## PROBLEM TO WORK ON
Set down, exactly as written, every line from the top of the records below to the line containing "Inductive outcome (A", both ends included, and no others.

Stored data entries
(** * go-qrcode: the encoder pipeline of qrcode.go and option.go

    A shallow embedding of [New], [newWithForcedVersion], [QRCode.encode],
    [QRCode.addTerminatorBits], [QRCode.addPadding], [QRCode.encodeBlocks],
    [QRCode.Set] and the options of option.go.

    [QRCode.Bitmap], [QRCode.ToString] and the sizes and the layout that
    [QRCode.Image] computes are embedded as well.

    Go [int]s are modelled as [Z]: every quantity the pipeline computes is a
    bit count, a codeword count or a small index, far below 2^63.  The width
    and the height of an image come from the caller, and [Image_layout]
    computes with them in wrap-around arithmetic ([int_wrap]).  A Go call
    can return normally, return an error, panic ([log.Panic], [log.Panicf],
    a run-time panic) or end the process ([log.Fatalf]); [outcome] keeps the
    four apart. *)

From Stdlib Require Import String Ascii ZArith List Bool Lia Permutation.
From Stdlib Require Strings.Byte.
Import ListNotations.
Open Scope Z_scope.

(** ** Outcomes of a Go call *)

(** A Go [error] made by [errors.New]: its message. *)
Definition error := string.

Inductive outcome (A : Type) : Type :=
| Ok (a : A)            (* normal return, err == nil *)
| Err (e : error)       (* normal return, err != nil *)
| Panic (msg : string)  (* log.Panic, log.Panicf, run-time panic *)
| Fatal (msg : string)  (* log.Fatalf: the process exits *)
| OutOfFuel.            (* a loop of the model ran out of fuel; never of the code *)

Arguments Ok {A} a.
Arguments Err {A} e.
Arguments Panic {A} msg.
Arguments Fatal {A} msg.
Arguments OutOfFuel {A}.

Definition bind {A B : Type} (m : outcome A) (k : A -> outcome B) : outcome B :=
  match m with
  | Ok a => k a
  | Err e => Err e
  | Panic msg => Panic msg
  | Fatal msg => Fatal msg
  | OutOfFuel => OutOfFuel
  end.

Notation "x <- m ;; k" := (bind m (fun x => k))
  (at level 61, m at next level, right associativity).

Definition errContentTooLong : error := "content too long to encode"%string.
Definition errCannotFindVersion : error := "cannot find QR Code version"%string.
Definition msgNilDereference : string := "invalid memory address or nil pointer dereference"%string.
Definition msgIndexOutOfRange : string := "index out of range"%string.
Definition msgMakeNegative : string := "makeslice: len out of range"%string.
Definition msgInvalidVersion : string := "Invalid version %d (expected 1-40 inclusive)"%string.
Definition msgEmptyModules : string := "bug: numEmptyModules is %d (expected 0) (version=%d)"%string.
Definition msgPaddingLength : string := "BUG: got len %d, expected %d"%string.
Definition msgSubstrRange : string := "Out of range start=%d end=%d numBits=%d"%string.
Definition msgDivideByZero : string := "integer divide by zero"%string.

(** ** Go's int, where a caller chooses the value *)

(** The 64-bit int wraps around. *)
Definition int_wrap (x : Z) : Z := (x + 2 ^ 63) mod 2 ^ 64 - 2 ^ 63.

Definition int_mul (a b : Z) : Z := int_wrap (a * b).

Definition int_sub (a b : Z) : Z := int_wrap (a - b).

(** The quotient truncates toward zero; a zero divisor panics. *)
Definition int_div (a b : Z) : outcome Z :=
  if b =? 0 then Panic msgDivideByZero else Ok (int_wrap (Z.quot a b)).

(** ** Package bitset *)

Module bitset.

(** Modelled from the spec: package bitset is not among the sources.  §3 and
    §4.1 give an ordered, append-only sequence of bits with append of single
    bits, of the low n bits of an integer (most significant first), of
    another buffer, of n zero bits, the substring [start, end) and the
    length; a substring with invalid bounds fails. *)
Definition Bitset := list bool.

Definition New (bits : list bool) : Bitset := bits.

Definition Len (b : Bitset) : Z := Z.of_nat (length b).

Definition Append (b other : Bitset) : Bitset := b ++ other.

Definition AppendNumBools (b : Bitset) (num : Z) (value : bool) : Bitset :=
  b ++ repeat value (Z.to_nat num).

Definition Substr (b : Bitset) (start end_ : Z) : outcome Bitset :=
  if (start <? 0) || (end_ <? start) || (Len b <? end_)
  then Panic msgSubstrRange
  else Ok (firstn (Z.to_nat (end_ - start)) (skipn (Z.to_nat start) b)).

## EXERCISE SOLUTION
(** * go-qrcode: the encoder pipeline of qrcode.go and option.go

    A shallow embedding of [New], [newWithForcedVersion], [QRCode.encode],
    [QRCode.addTerminatorBits], [QRCode.addPadding], [QRCode.encodeBlocks],
    [QRCode.Set] and the options of option.go.

    [QRCode.Bitmap], [QRCode.ToString] and the sizes and the layout that
    [QRCode.Image] computes are embedded as well.

    Go [int]s are modelled as [Z]: every quantity the pipeline computes is a
    bit count, a codeword count or a small index, far below 2^63.  The width
    and the height of an image come from the caller, and [Image_layout]
    computes with them in wrap-around arithmetic ([int_wrap]).  A Go call
    can return normally, return an error, panic ([log.Panic], [log.Panicf],
    a run-time panic) or end the process ([log.Fatalf]); [outcome] keeps the
    four apart. *)

From Stdlib Require Import String Ascii ZArith List Bool Lia Permutation.
From Stdlib Require Strings.Byte.
Import ListNotations.
Open Scope Z_scope.

(** ** Outcomes of a Go call *)

(** A Go [error] made by [errors.New]: its message. *)
Definition error := string.

Inductive outcome (A : Type) : Type :=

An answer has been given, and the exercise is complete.